- Specialty: Nephrology

= Acute uric acid nephropathy =

Decreasing kidney function due to high levels of uric acid in the urine

Acute uric acid nephropathy (AUAN, also acute urate nephropathy) is a rapidly worsening (decreasing) kidney function (acute kidney injury) that is caused by high levels of uric acid in the urine (hyperuricosuria).

==Causes==
Acute uric acid nephropathy is usually seen as part of the acute tumour lysis syndrome in patients undergoing chemotherapy or radiation therapy for the treatment of malignancies with rapid cell turnover, such as leukemia and lymphoma. It may also occur in these patients before treatment is begun, due to spontaneous tumor cell lysis (high incidence in Burkitt's lymphoma).
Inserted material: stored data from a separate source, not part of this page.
(** * The study execution engine of the CFD compute worker

    A shallow embedding of [study.js] (classes [StudyCache] and [Study]) and
    of [Alfresco.upload], together with the properties of the engine that the
    specification states.

    JavaScript strings are modelled as [string] (the bytes of their UTF-8
    encoding), a field that may be [null] or [undefined] as an [option],
    the process-wide [studies] object as a [gmap] from node references to
    the addresses of [Study] objects in a heap (the registry and a running
    pipeline share one object), the file system as a [gmap] from absolute
    paths to nodes, and a chain of promises as a computation in a monad of
    state, rejections and emitted events.  Whatever lies outside the worker
    (the repository, the child processes, the content of archives) answers
    through an oracle that sees the whole history of the exchange. *)

From Stdlib Require Import ZArith NArith Ascii String List Lia DecimalString.
From stdpp Require Import base option gmap strings list fin_maps.

Local Open Scope string_scope.
Local Open Scope list_scope.

(** ** Strings and paths *)

Module Str.

(** [String.prototype.includes], which is also what [match] amounts to
    for a regular expression that is a literal. *)
Fixpoint includes (needle hay : string) : bool :=
  String.prefix needle hay
  || match hay with
     | EmptyString => false
     | String _ rest => includes needle rest
     end.

Fixpoint drop (n : nat) (s : string) : string :=
  match n, s with
  | S k, String _ rest => drop k rest
  | _, _ => s
  end.

(** [String.prototype.endsWith]. *)
Definition endsWith (s suffix : string) : bool :=
  (String.length suffix <=? String.length s)%nat
  && String.eqb (drop (String.length s - String.length suffix) s) suffix.

(** [String.prototype.replace] with a string pattern: only the first
    occurrence is replaced.  The replacement is inserted as it is (the
    [$]-patterns of JavaScript are not interpreted; no path of the worker
    contains a dollar sign). *)
Fixpoint replace (pat rep s : string) : string :=
  if String.prefix pat s then rep ++ drop (String.length pat) s
  else match s with
       | EmptyString => EmptyString
       | String c rest => String c (replace pat rep rest)
       end.

Definition is_slash (c : ascii) : bool := Ascii.eqb c "/"%char.

Definition snoc (s : string) (c : ascii) : string := s ++ String c EmptyString.

(** Decimal rendering of a number, as string concatenation does it. *)
Definition of_Z (z : Z) : string := NilZero.string_of_int (Z.to_int z).

End Str.

Module Path.

(** [Path.basename] of Node (POSIX flavour): trailing slashes are
    dropped and the last segment is returned. *)
Fixpoint basename_scan (s seg last : string) : string :=
  match s with
  | EmptyString => if String.eqb seg EmptyString then last else seg
  | String c rest =>
      if Str.is_slash c
      then basename_scan rest EmptyString (if String.eqb seg EmptyString then last else seg)
      else basename_scan rest (Str.snoc seg c) last
  end.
Acute uric acid nephropathy can also be caused by an acute attack of gout.

==Pathophysiology==
Acute uric acid nephropathy is caused by deposition of uric acid crystals within the kidney interstitium and tubules, leading to partial or complete obstruction of collecting ducts, renal pelvis, or ureter. This obstruction is usually bilateral, and patients follow the clinical course of acute kidney failure.

==Diagnosis==
The picture of acute kidney failure is observed: decreased urine production and rapidly rising serum creatinine levels. Acute uric acid nephropathy is differentiated from other forms of acute kidney failure by the finding of a urine uric acid/creatinine ratio > 1 in a random urine sample.

==Prevention==
Patients at risk for acute uric acid nephropathy can be given allopurinol or rasburicase (a recombinant urate oxidase) prior to treatment with cytotoxic drugs.

==Treatment==
Treatment is focused on preventing deposition of uric acid within the urinary system by increasing urine volume with potent diuretics such as furosemide. Raising the urinary pH to a level higher than 7 (alkalinization) is often difficult to attain, although sodium bicarbonate and/or acetazolamide are sometimes used in an attempt to increase uric acid solubility.

Dialysis (preferably hemodialysis) is started if the above measures fail.